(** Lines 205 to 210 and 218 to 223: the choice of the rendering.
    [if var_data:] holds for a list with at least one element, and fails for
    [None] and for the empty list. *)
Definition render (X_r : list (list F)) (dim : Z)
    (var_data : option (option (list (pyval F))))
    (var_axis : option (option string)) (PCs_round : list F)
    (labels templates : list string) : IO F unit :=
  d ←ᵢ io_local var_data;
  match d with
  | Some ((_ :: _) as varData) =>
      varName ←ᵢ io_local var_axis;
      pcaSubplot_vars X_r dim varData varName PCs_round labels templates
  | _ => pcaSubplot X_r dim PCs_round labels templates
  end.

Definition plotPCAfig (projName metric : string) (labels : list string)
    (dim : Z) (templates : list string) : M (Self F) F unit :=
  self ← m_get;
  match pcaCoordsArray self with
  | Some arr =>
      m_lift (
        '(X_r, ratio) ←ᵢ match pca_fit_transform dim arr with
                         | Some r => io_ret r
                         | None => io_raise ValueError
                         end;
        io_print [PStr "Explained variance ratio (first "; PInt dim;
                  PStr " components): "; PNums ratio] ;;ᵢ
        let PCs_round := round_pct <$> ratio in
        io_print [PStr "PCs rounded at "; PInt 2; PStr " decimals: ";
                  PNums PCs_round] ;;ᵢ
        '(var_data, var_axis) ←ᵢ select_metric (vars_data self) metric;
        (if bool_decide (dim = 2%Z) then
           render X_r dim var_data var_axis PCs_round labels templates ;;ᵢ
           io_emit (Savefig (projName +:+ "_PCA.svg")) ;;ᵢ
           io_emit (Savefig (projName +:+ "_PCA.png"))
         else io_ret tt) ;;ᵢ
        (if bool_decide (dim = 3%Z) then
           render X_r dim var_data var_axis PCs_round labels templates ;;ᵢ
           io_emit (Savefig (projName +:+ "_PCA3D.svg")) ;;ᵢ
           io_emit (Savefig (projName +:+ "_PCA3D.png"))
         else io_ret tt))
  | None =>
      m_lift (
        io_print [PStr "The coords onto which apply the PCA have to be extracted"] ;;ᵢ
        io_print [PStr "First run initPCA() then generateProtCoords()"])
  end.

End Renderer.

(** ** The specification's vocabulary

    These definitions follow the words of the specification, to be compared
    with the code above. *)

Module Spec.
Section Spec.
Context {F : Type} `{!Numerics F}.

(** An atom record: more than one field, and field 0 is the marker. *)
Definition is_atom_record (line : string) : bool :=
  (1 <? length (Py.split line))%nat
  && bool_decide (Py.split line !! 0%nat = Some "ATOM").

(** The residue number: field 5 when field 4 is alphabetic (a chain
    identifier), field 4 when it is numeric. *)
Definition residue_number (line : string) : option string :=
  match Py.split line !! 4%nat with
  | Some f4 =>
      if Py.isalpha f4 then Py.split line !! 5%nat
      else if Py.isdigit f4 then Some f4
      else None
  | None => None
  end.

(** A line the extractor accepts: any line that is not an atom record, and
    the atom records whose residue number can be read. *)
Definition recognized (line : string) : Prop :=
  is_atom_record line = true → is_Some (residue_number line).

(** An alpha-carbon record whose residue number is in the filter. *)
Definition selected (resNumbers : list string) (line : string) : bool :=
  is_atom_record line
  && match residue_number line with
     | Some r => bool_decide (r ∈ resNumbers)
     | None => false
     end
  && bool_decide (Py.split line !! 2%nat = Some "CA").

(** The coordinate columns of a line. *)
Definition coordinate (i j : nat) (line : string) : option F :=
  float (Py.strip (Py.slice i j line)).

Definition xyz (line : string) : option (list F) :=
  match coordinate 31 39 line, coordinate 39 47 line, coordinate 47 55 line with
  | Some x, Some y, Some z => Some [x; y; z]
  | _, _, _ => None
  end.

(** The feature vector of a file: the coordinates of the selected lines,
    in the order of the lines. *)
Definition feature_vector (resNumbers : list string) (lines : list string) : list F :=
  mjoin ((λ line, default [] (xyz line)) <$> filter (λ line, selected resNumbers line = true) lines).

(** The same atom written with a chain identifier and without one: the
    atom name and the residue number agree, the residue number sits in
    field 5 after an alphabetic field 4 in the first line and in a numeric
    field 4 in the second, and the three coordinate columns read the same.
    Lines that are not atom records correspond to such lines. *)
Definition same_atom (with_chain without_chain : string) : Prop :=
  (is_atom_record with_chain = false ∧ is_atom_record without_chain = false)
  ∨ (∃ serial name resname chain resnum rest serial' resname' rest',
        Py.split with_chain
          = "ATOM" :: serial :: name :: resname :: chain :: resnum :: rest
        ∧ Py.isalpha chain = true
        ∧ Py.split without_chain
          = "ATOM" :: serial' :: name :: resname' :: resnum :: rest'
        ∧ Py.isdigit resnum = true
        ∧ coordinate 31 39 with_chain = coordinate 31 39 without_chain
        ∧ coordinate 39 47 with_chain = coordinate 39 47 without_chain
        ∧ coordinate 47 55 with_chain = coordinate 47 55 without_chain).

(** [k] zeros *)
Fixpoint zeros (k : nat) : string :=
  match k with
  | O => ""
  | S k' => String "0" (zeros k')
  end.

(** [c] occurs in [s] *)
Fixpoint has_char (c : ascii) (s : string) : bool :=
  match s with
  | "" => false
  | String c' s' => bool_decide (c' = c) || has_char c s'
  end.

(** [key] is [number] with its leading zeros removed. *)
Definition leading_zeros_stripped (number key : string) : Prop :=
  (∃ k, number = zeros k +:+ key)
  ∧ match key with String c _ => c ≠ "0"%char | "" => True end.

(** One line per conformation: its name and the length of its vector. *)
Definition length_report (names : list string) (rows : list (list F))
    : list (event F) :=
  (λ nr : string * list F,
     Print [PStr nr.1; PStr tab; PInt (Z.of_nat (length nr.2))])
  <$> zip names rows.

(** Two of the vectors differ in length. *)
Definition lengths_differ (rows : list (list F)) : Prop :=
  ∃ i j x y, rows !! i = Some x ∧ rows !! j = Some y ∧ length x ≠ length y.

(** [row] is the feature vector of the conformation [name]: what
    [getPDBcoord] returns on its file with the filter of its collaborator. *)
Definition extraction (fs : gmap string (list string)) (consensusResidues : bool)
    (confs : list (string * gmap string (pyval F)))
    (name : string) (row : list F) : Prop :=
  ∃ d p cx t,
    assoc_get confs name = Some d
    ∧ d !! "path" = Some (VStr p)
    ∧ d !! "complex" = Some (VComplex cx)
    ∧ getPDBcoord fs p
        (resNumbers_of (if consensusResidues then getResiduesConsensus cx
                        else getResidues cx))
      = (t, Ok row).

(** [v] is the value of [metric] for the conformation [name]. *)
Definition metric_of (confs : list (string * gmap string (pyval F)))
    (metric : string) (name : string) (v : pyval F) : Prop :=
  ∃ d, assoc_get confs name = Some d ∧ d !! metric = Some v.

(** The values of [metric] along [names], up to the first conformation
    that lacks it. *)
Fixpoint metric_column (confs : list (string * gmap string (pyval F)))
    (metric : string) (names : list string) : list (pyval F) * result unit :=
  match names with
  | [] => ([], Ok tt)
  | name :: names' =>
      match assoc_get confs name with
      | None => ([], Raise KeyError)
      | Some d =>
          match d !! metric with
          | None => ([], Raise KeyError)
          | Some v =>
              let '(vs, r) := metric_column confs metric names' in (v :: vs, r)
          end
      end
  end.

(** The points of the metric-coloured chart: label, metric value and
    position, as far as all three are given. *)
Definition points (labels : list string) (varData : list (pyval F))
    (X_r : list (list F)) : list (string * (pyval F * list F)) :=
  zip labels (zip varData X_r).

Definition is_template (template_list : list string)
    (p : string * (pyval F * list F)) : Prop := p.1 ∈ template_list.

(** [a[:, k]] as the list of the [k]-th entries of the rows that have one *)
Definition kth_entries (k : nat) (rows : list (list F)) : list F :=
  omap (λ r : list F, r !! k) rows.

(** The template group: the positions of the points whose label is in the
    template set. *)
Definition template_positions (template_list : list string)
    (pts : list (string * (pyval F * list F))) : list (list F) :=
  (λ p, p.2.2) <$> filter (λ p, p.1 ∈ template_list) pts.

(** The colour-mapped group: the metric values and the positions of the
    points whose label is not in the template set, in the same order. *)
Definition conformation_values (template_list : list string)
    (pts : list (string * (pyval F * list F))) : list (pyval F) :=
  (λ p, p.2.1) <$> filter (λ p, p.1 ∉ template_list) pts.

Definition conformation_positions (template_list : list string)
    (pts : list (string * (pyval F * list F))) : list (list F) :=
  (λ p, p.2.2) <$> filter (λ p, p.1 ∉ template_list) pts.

Task:
Using the data above, reproduce exactly the lines from the line that contains "(vars_data self) metric;" through the line that contains "(** ** The specification's vocabulary", including both.

Solution to this exercise:
        '(var_data, var_axis) ←ᵢ select_metric (vars_data self) metric;
        (if bool_decide (dim = 2%Z) then
           render X_r dim var_data var_axis PCs_round labels templates ;;ᵢ
           io_emit (Savefig (projName +:+ "_PCA.svg")) ;;ᵢ
           io_emit (Savefig (projName +:+ "_PCA.png"))
         else io_ret tt) ;;ᵢ
        (if bool_decide (dim = 3%Z) then
           render X_r dim var_data var_axis PCs_round labels templates ;;ᵢ
           io_emit (Savefig (projName +:+ "_PCA3D.svg")) ;;ᵢ
           io_emit (Savefig (projName +:+ "_PCA3D.png"))
         else io_ret tt))
  | None =>
      m_lift (
        io_print [PStr "The coords onto which apply the PCA have to be extracted"] ;;ᵢ
        io_print [PStr "First run initPCA() then generateProtCoords()"])
  end.

End Renderer.

(** ** The specification's vocabulary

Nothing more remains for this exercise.